User passed CA certificates should not be appended to the System CAs

[scholzj]

If I read the code in

strimzi-canary/internal/security/security.go

Line 33 in 3e21f06

if !tlsConfig.RootCAs.AppendCertsFromPEM(caCert) {

correctly, it tries to append the user provided CAs to the system certificates. I think this is wrong - if user passes own CA certificates, it should be used exclusively and not mixed with some system certificates.

[ppatierno]

What's the reason you think it's wrong? Do you see any drawback? At the beginning we thought this way then discussing with @k-wall we thought that there is no good reason for adding and not exclusive CA provided cert. Open to listen your reasons.

[scholzj]

It is IMO wrong because you trust way more CAs then the user requested, so IMHO it is a security issue. If the user tells the canary to trust a specific CA, it should not trust his CA and many other CAs. You can use that for example to trick the canary to connect to a different server with completely different CA for example. If this was not under development but released I would say it is a CVE.

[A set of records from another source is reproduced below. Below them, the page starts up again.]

(** X10: What [migrate_metadata] registers for a table whose columns have
    distinct names: the name of the table, one dictionary per column, in
    order, with the name of the column, its source type and the type
    [migrate_type] gave it, the count 0 and the status [none]. *)
Theorem setup_table_registers_columns errors source_rdbms target_rdbms
    native_ordinal reference_ordinal to_schema source_table :
  NoDup (map col_name (tbl_columns source_table)) →
  (setup_table L errors source_rdbms target_rdbms native_ordinal
     reference_ordinal to_schema source_table).1.1
  = {| mt_table := tbl_name source_table;
       mt_columns :=
         map (λ column,
                <["target-type" := migrate_type L source_rdbms target_rdbms
                                     native_ordinal reference_ordinal column]>
                  (<["source-type" := col_type column]>
                     {["name" := col_name column]}))
           (tbl_columns source_table);
       mt_count := 0; mt_status := "none" |}.
Proof.
  intros Hnodup. unfold setup_table, setup_target_table.
  pose proof (setup_columns_columns L errors source_rdbms target_rdbms
                native_ordinal reference_ordinal (tbl_columns source_table))
    as Hcolumns.
  destruct (setup_columns _ _ _ _ _ _ _) as [columns errors1].
  cbn in Hcolumns. subst columns. cbn. f_equal.
  by rewrite (register_types_all _ [] (tbl_columns source_table)).
Qed.

(** *** Every table is attempted *)

Lemma migrate_table_errors fuel tr errors source_rdbms target_rdbms
    source_schema target_schema mt mt' errors' tr' :
  migrate_table L W fuel tr errors source_rdbms target_rdbms source_schema
    target_schema mt = Some (mt', errors', tr') →
  errors `prefix_of` errors'
  ∧ mt_table mt' = mt_table mt ∧ mt_columns mt' = mt_columns mt
  ∧ (mt_status mt' ≠ "full" → length errors < length errors').
Proof.
  unfold migrate_table.
  destruct (db_select_all W tr source_rdbms _) as [data errs].
  destruct (copy_loop _ _ _ _ _ _ _ _ _ _) as [st|]; [|done].
  destruct (lp_op_errors st) as [|e op_errors] eqn:Hop; cbn;
    intros ?; simplify_eq/=.
  - split; [by apply prefix_app_r|done].
  - split; [by do 2 apply prefix_app_r|]. repeat split.
    intros _. rewrite !length_app. cbn. lia.
Qed.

If nothing else, there should be an option to not do this. But at least personally, I also haven't seen any other application do this - so it would be also unexpected for the users at least in the Kafka land. So I think it should not do this at all.

Also - leaving the appending aside - even the use of the system certs by default contradicts the documentation in the README.md which says that the default is empty which is not true if it defaults to the system certs. I think this part is fine and useful and mirrors for example the Java behaviour, but should be covered correctly in the docs.

[ppatierno]

@scholzj I think what you said makes sense. While discussing, I opened #81 for fixing the doc describing the current behaviour.